How to do reconnaissance attack over your target the correct way

Share this…

A team of information security experts explains that a domain name represents some kind of label for IP addresses on the Internet. Since some companies move their infrastructure to the cloud, we must find business servers in the set of IP addresses in the cloud, such as finding a needle in a haystack. This is why domains provide a good link to IP addresses.


The goal is to find all the domain names of a single entity. This can only be achieved step by step with the correlation of vertical and horizontal domains. In the text, a word denotes the entity of interest in the correlation process.

Vertical domain mapping: with the domain name, the vertical domain mapping is a method of searching for domains that match the same base domain. This process is called subdomain enumeration 1.

Horizontal domain mapping: with the domain name, horizontal domain mapping is a method of searching for domain names, which have a different second-level domain name but match the same entity 1.

eff 1


As an example, has been selected as an objective.

For the first step, experts say that you should perform a vertical correlation on

This is done with tools like Sublist3r, amass or aquatone. You should keep in mind that there are many open source tools for enumerating subdomains that give poor results. The information security professional comments that it is better to use “meta-sub-domain enumeration” that combines results from multiple enumeration services.

Sample output of Sublist3r.

eff 2

Stop the next step, you should perform a horizontal correlation on This step can be a little complicated. You cannot rely on a syntactic match like in the previous step. Surely, and will be owned by the same entity; however, they do not match syntactically. For this we can use WHOIS data. These are inverse services that allow you to search based on the common value of the WHOIS database.

eff 3

An email address is provided as a registration contact, says the security expert. At this point you can do a reverse WHOIS search to reveal other domains with the same email.

eff 4

For reverse WHOIS, the expert recommends using the service.

In step number three, it is necessary to identify the interesting domains of step two and execute a vertical correlation.

Must have a large list of domain names linked to your goal, says the information security professional.

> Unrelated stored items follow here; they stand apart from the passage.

Lemma finished_alone u0 preds u l cs : l.*1 = cs → Forall (as_alone u0 preds u) l → finished l →
  l = (λ c, (c, Done (unitFitsOnCandidate always u0 c preds).1)) <$> cs ∧
  ∀ c, c ∈ cs →
    CapacityMap u !! key c = CapacityMap (unitFitsOnCandidate always u0 c preds).2 !! key c ∧
    storages u !! key c = storages (unitFitsOnCandidate always u0 c preds).2 !! key c.
Proof.
  intros <-. induction l as [|[c k] l IH]; intros Hl Hf; [split; [done|by intros ? ?%elem_of_nil]|].
  apply Forall_cons in Hl as [(_ & n & v & Er & Ev & Esv) Hl]. apply Forall_cons in Hf as [Hk Hf]. cbn [fst snd] in *.
  destruct (IH Hl Hf) as [E1 E2]. destruct k as [|res]; [done|].
  apply run_check_unitFits in Er. split.
  - cbn [fmap list_fmap fst]. rewrite Er. cbn [fst]. by f_equal.
  - intros c' [->|Hc']%elem_of_cons; [cbn [fst]; by rewrite Er|by apply E2].
Qed.

(** ** Checks that may meet inside a predicate *)

Section Races.
Context (unlocked : Pred → bool).

Definition race_start (preds : list Pred) (cs : list C) : list (C * bool * check Pred R E) :=
  (λ c, (c, false, Running preds true [] [])) <$> cs.
Definition checks (l : list (C * bool * check Pred R E)) : list (C * check Pred R E) := (λ e, (e.1.1, e.2)) <$> l.

(** The steps that are left: two for a predicate that is not entered yet. *)
Definition race_left (e : C * bool * check Pred R E) : nat :=
  match e with
  | (_, b, Running todo _ _ _) => 2 * length todo + 1 - (if b : bool then 1 else 0)
  | (_, _, Done _) => 0
  end.
Definition race_work (s : race Pred C R E) : nat :=
  match s with Crashed => 0 | Going _ l => S (sum_list (race_left <$> l)) end.
(* ===== verification/SchedulerTheorems.v ===== *)
(** * Theorems about the scheduler as a whole

    The parallel filter is deterministic, and the hosts of the result have room for what they are given. *)

From S2P Require Import Prelude Condition DiskConfig Schedtag SchedInfo Score Scheduler Networks.
From S2P Require Import Storages Unit HostDesc Candidates CommonPredicates GuestPredicates.
From S2P Require Import BaremetalPredicates Predicates Schedule CapacityProofs PredicateLocality.
From S2P Require Import ScheduleProofs Pipeline Overcommit DiskPlacement BaremetalFit.
Import Unit Candidates Predicates Schedule CapacityProofs PredicateLocality ScheduleProofs Overcommit DiskPlacement.
Local Open Scope Z_scope.
Local Open Scope go_scope.

Module SchedulerTheorems.

(** ** An example *)

(** Two empty hosts of 8 CPUs and 16384 MB with two storages, and a request for three guests of 4 CPUs. *)
Definition example_options : HostDesc.Options :=
  HostDesc.MkOptions true false 8 8192 102400 (Storages.f32_of_int 1) (Storages.f32_of_int 1) (Storages.f32_of_int 1).
Definition example_nets : list Networks.SNetwork :=
  [Networks.Network "net" "net" "10.0.0.1" "10.0.0.100" 24 "" "" "" "" 1 "wire" "guest" true "available" "" false "" "" "" 0].
Definition example_storage (id : string) (capacity : Z) : Storages.SStorage :=
  Storages.MkStorage id id "local" capacity 0 (Storages.f32_of_int 1) 0 [].
Definition example_row (key hostType : string) : HostDesc.SHost :=
  HostDesc.MkHost key key 8 16384 0 0 (Storages.f32_of_int 1) (Storages.f32_of_int 1) "running" "online" true hostType ""
    (Some (HostDesc.MkZone "zone" "zone" "enable")) (Some "region") None example_nets [example_storage "s1" 100000; example_storage "s2" 200000] [] ∅.
Definition example_host (key : string) : Candidater :=
  HostC (HostDesc.buildOne example_options (HostDesc.new_builder [] [] ∅ ∅ [key]) (example_row key "hypervisor")).
Definition example_input (disks : list SchedInfo.DiskConfig) (hypervisor : string) (count ncpu memory : Z) : SchedInfo.SchedInfo :=
  SchedInfo.MkInfo hypervisor "" "" [] "p" "" false count disks [] [] memory ncpu "" ∅ [] [] false 0 false [] "" "" "" "" "" false [] ∅ false.
Definition example_request : SchedInfo.SchedInfo :=
  SchedInfo.NewSchedInfo 100 (example_input [SchedInfo.MkDisk 0 "" 10240 "" []] "kvm" 3 4 4096).
Definition example_hosts : list Candidater := [example_host "a"; example_host "b"].

Definition example_env : Env :=
  MkEnv (Storages.f32_of_int 1) (λ _, None) (λ A m, map_to_list m) (λ A m, map_to_list m) (λ _, None) [] [] (λ _, Ret [])
    (λ _, Condition.JDict []) (λ _, Condition.JDict []) (λ _, Condition.JDict []) (λ _, Condition.JDict []) ∅ false (λ _ _, []).

#[local] Instance example_predicates : SchedPredicate Predicate Candidater reason error :=
  env_SchedPredicate example_env (λ _, "") (λ _, "").

Lemma example_copies n n' : n ∈ example_nets → n' ∈ example_nets → Networks.Id n = Networks.Id n' → Networks.GetPorts n = Networks.GetPorts n'.
Proof. by intros ->%list_elem_of_singleton ->%list_elem_of_singleton. Qed.

Lemma example_known : Forall (known_host example_nets) example_hosts.
Proof. apply Forall_cons_2; [by intros n Hn|]. apply Forall_cons_2; [by intros n Hn|]. apply Forall_nil_2. Qed.

Lemma example_keys : NoDup (IndexKey <$> example_hosts).
Proof. apply (bool_decide_unpack _). vm_compute. exact I. Qed.

(** ** The parallel filter *)


(** Four predicates on two hosts, the steps of the two checks mixed. *)
Definition example_filter : list Predicate := [StatusPredicate; CPUPredicate; NetworkPredicate; DiskSchedtagPredicate].
Abbreviation example_race := (race Predicate Candidater reason error).
Definition example_turns (turns : list nat) : example_race :=
  race_turns false unlocked turns (Going (NewScheduleUnit example_request) (race_start example_filter example_hosts)).

Lemma example_race_runs turns :
  ∃ n, nsteps (race_step false unlocked) n (Going (NewScheduleUnit example_request) (race_start example_filter example_hosts)) (example_turns turns).
Proof. apply rtc_nsteps_1, race_turns_reachable. Qed.

Definition example_order : list nat := [0; 1; 1; 0; 1; 0; 0; 1; 1; 0; 1; 0; 0; 0; 0; 1; 1; 1]%nat.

With any luck, your goal will have registered a range of dedicated IP addresses. To verify this, the easiest way is to execute the translation from IP to ASN in three IP addresses that are in the domain names.

eff 5


Now it seems that does not have dedicated IP space. As a counterexample, let’s look at Google.

eff 6

Google operates on AS15169 which is one of its AS.

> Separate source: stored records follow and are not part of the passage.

(* ===== verification/CandidateCache.v ===== *)
(** * The caches of the scheduler: pkg/scheduler/cache (cache.go, item.go, candidate/default.go), the pool of dirty
    candidates (vendor/yunion.io/x/pkg/util/ttlpool) and the store both are built on (vendor/yunion.io/x/pkg/util/cache)

    The key functions of the scheduler return no error, so neither do the operations of the store.  A read of the
    database is an argument: the objects it returns, or nothing when it fails. *)

From S2P Require Import Prelude.
Local Open Scope Z_scope.
Local Open Scope go_scope.

Module CandidateCache.

(** ** The store with expiry (expiration_cache.go) *)

Record timestampedEntry (A : Type) := Entry { obj : A; timestamp : Z }.
Arguments Entry {A}.
Arguments obj {A}.
Arguments timestamp {A}.

Abbreviation ExpirationCache A := (gmap string (timestampedEntry A)).

Section Store.
Context {A : Type} (Key : A → string) (ttl : Z).
(** The order of a range over the entries. *)
Context (range : ∀ B, gmap string B → list (string * B)).

Definition IsExpired (now : Z) (e : timestampedEntry A) : bool := (0 <? ttl) && (ttl <? now - timestamp e).

Definition getOrExpire (now : Z) (c : ExpirationCache A) (key : string) : option A * ExpirationCache A :=
  match c !! key with
  | None => (None, c)
  | Some e => if IsExpired now e then (None, delete key c) else (Some (obj e), c)
  end.

Definition store_Add (now : Z) (c : ExpirationCache A) (x : A) : ExpirationCache A := <[Key x := Entry x now]> c.
Definition store_Delete (c : ExpirationCache A) (x : A) : ExpirationCache A := delete (Key x) c.

Definition list_step (now : Z) (p : list A * ExpirationCache A) (it : string * timestampedEntry A)
  : list A * ExpirationCache A :=
  match getOrExpire now p.2 (Key (obj it.2)) with
  | (Some x, c) => (p.1 ++ [x], c)
  | (None, c) => (p.1, c)
  end.

Definition store_List (now : Z) (c : ExpirationCache A) : list A * ExpirationCache A :=
  foldl (list_step now) ([], c) (range _ c).

End Store.

(** ** The pool of dirty candidates (ttlpool/pool.go) *)

(** The pool holds its items without expiry, and how often each has to be deleted. *)
Record CountPool := MkPool { ttlPool : ExpirationCache string; countMap : gmap string Z }.

Definition NewCountPool : CountPool := MkPool ∅ ∅.

(** [Add] of an item with its key; [count] is a [uint64]. *)
Definition pool_Add (now : Z) (p : CountPool) (key : string) (count : Z) : CountPool :=
  if count <=? 0 then p
  else MkPool (store_Add id now (ttlPool p) key) (<[key := count]> (countMap p)).

Definition pool_DeleteByKey (p : CountPool) (key : string) : CountPool :=
  match countMap p !! key with
  | None => MkPool (store_Delete id (ttlPool p) key) (countMap p)
  | Some count =>
    let minusCount := uint_wrap 64 (count - 1) in
    if minusCount <=? 0 then MkPool (store_Delete id (ttlPool p) key) (delete key (countMap p))
    else MkPool (ttlPool p) (<[key := minusCount]> (countMap p))
  end.

Definition pool_HasByKey (now : Z) (p : CountPool) (key : string) : bool :=
  bool_decide (is_Some (getOrExpire 0 now (ttlPool p) key).1).

Definition pool_GetCountByKey (p : CountPool) (key : string) : option Z := countMap p !! key.

Definition pool_GetByKey (now : Z) (p : CountPool) (key : string) : option string :=
  match pool_GetCountByKey p key with
  | None => None
  | Some count => if count <=? 0 then None else (getOrExpire 0 now (ttlPool p) key).1
  end.

(** ** A cache of descriptions (cache.go) *)

Record schedulerCache (A : Type) := MkCache {
  cache : ExpirationCache A; cacheCandidate : gmap string A; readyCh : bool; fullUpdateCounter : Z }.
Arguments MkCache {A}.
Arguments cache {A}.
Arguments cacheCandidate {A}.
Arguments readyCh {A}.
Arguments fullUpdateCounter {A}.

Definition newSchedulerCache {A} : schedulerCache A := MkCache ∅ ∅ false 0.

Inductive cache_error := LoadFailed | ObjectNotFound (key : string).

Section Cache.
Context {A : Type} (Key : A → string) (ttl : Z) (range : ∀ B, gmap string B → list (string * B)).

Definition with_cache (c : schedulerCache A) (s : ExpirationCache A) : schedulerCache A :=
  MkCache s (cacheCandidate c) (readyCh c) (fullUpdateCounter c).

Definition cache_Add (now : Z) (c : schedulerCache A) (x : A) : schedulerCache A :=
  with_cache c (store_Add Key now (cache c) x).
Definition cache_Delete (c : schedulerCache A) (x : A) : schedulerCache A := with_cache c (store_Delete Key (cache c) x).
Definition cache_List (now : Z) (c : schedulerCache A) : list A * schedulerCache A :=
  let (l, s) := store_List Key ttl range now (cache c) in (l, with_cache c s).

(** [Get]; [update] is the read of the key that a miss causes. *)
Definition cache_Get (now : Z) (update : option (list A)) (c : schedulerCache A) (key : string)
  : outcome cache_error A * schedulerCache A :=
  match getOrExpire ttl now (cache c) key with
  | (Some x, s) => (Ret x, with_cache c s)
  | (None, s) =>
    let c := with_cache c s in
    match update with
    | None => (Fail LoadFailed, c)
    | Some [] => (Fail (ObjectNotFound key), c)
    | Some (x :: _) => (Ret x, cache_Add now c x)
    end
  end.

(** [loadObjects], first part: what has to be seen again or else is gone.  [None] stands for all objects. *)
Definition need_update (c : schedulerCache A) (ids : option (list string)) : gmap string bool :=
  match ids with
  | None => foldl (λ m k, if String.eqb k.1 "" then m else <[k.1 := true]> m) ∅ (range _ (cacheCandidate c))
  | Some ids => foldl (λ m i, if String.eqb i "" then m else <[i := true]> m) ∅ ids
  end.

(** [loadObjects], second part: the objects that were read are entered, and those not seen again deleted. *)
Definition enter_object (now : Z) (p : schedulerCache A * gmap string bool) (x : A)
  : schedulerCache A * gmap string bool :=
  let (c, need) := p in
  let c := cache_Add now c x in
  let need := if bool_decide (is_Some (need !! Key x)) then <[Key x := false]> need else need in
  (MkCache (cache c) (<[Key x := x]> (cacheCandidate c)) (readyCh c) (fullUpdateCounter c), need).

Definition drop_object (c : schedulerCache A) (s : string * bool) : schedulerCache A :=
  if s.2 then
    match cacheCandidate c !! s.1 with
    | Some x =>
      cache_Delete (MkCache (cache c) (delete s.1 (cacheCandidate c)) (readyCh c) (fullUpdateCounter c)) x
    | None => c
    end
  else c.

Definition enter_objects (now : Z) (need : gmap string bool) (objects : list A) (c : schedulerCache A) : schedulerCache A :=
  let (c, need) := foldl (enter_object now) (c, need) objects in
  foldl drop_object c (range _ need).

Definition loadObjects (now : Z) (ids : option (list string)) (objects : option (list A)) (c : schedulerCache A)
  : option (list A) * schedulerCache A :=
  match objects with
  | None => (None, c)
  | Some objs => (Some objs, enter_objects now (need_update c ids) objs c)
  end.

(** ** Regular updates (candidate/default.go) *)

Context (UpdatedAt : A → Z) (ReloadCount : Z).

Inductive update_plan := UpdateAll | UpdateSome (ids : list string) | NoNeedUpdate | StatusFailed.

(** [generalGetUpdateFunc]; [status] are the hosts of the database with their time of change. *)
Definition GetUpdate (counter : Z) (d : list A) (status : option (list (string * Z))) : update_plan * Z :=
  if ReloadCount <=? counter then (UpdateAll, 1)
  else
    let allStatus := foldl (λ m x, <[Key x := UpdatedAt x]> m) (∅ : gmap string Z) d in
    match status with
    | None => (StatusFailed, counter + 1)
    | Some modified =>
      match filter (λ s, allStatus !! s.1 ≠ Some s.2) modified with
      | [] => (NoNeedUpdate, counter + 1)
      | l => (UpdateSome l.*1, counter + 1)
      end
    end.

(** [updateAllObjects], with the read of the objects as a function of the plan. *)
Definition updateAllObjects (now : Z) (status : option (list (string * Z))) (read : option (list string) → option (list A))
    (c : schedulerCache A) : schedulerCache A :=
  let (d, c) := cache_List now c in
  let (plan, counter) := GetUpdate (fullUpdateCounter c) d status in
  let c := MkCache (cache c) (cacheCandidate c) (readyCh c) counter in
  let c :=
    match plan with
    | UpdateAll => (loadObjects now None (read None) c).2
    | UpdateSome ids => (loadObjects now (Some ids) (read (Some ids)) c).2
    | NoNeedUpdate | StatusFailed => c
    end in
  MkCache (cache c) (cacheCandidate c) true (fullUpdateCounter c).

End Cache.

End CandidateCache.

Obtaining a dedicated IP range makes things easier: the company has IP ranges listed in the AS. With this information, we can compile a list of IP addresses from the CIDR notation.

If our goal does not have dedicated space, we must trust the domain names compiled previously. From this, we will solve the IP addresses. Even if the objective has a dedicated IP range, it is recommended to follow the process. There is a possibility that part of the infrastructure is already running in the cloud.

The information security researcher tells us that it is important to keep in mind that there is a possibility of false positives with this approach. The target can use shared hosting, p. for a landing page. The IP address of this host will be included in your list, this address is clearly not dedicated to your goal.

For DNS resolution, the expert recommended massdns. It will resolve the domain names in the compiled list to the IP addresses of its corresponding registers.

eff 7

A list of IP addresses corresponding to the FQDNs of the target will be generated. Now, you can add the result set to the IP addresses of the CIDR blocks. You must have a list of IP addresses linked to your goal.

Now the most interesting part, services. The reason for collecting domain names and then IP addresses is to reveal what services is the target that is exposed to the Internet. For this, we need to scan the hosts, commented the information security professional.

We have two options:

Active scanning: traditional nmap approach. For a list of hosts, it can also be Masscan. It is important to note that active scanning consumes more time and can trigger IDS for the public. But you get more accurate representation of open services.

Passive analysis: it is based on data collected from another source. These sources include, for example, Shodan or Censys. The drawback is that the results may take several days and some services may already be closed. On the other hand, this “stealth” mode is generally preferred when performing APT simulations.

Shodan offers dork for this purpose. You can search for a specific IP range like this:

net: 64,233,160.0/19

Also, we can filter according to the organization in the WHOIS database:

org: “Google”

eff 8

Censys offers the same functionality:


For the organization / filter ASN:

autonomous_system.asn: 15169

autonomous_system.organization: “Google Inc.”

eff 9

For stealth mode, you can use Project Sonar to recover everything.

Now, you must have very good visibility in your goal.

eff 10

The final set must contain IP port that belongs to the target.

Information security experts comment that post-processing tasks can be performed to reveal the most interesting services; you can run the screen capture tool of the massive site, such as Snapper, which will provide an overview of the running of websites in one place.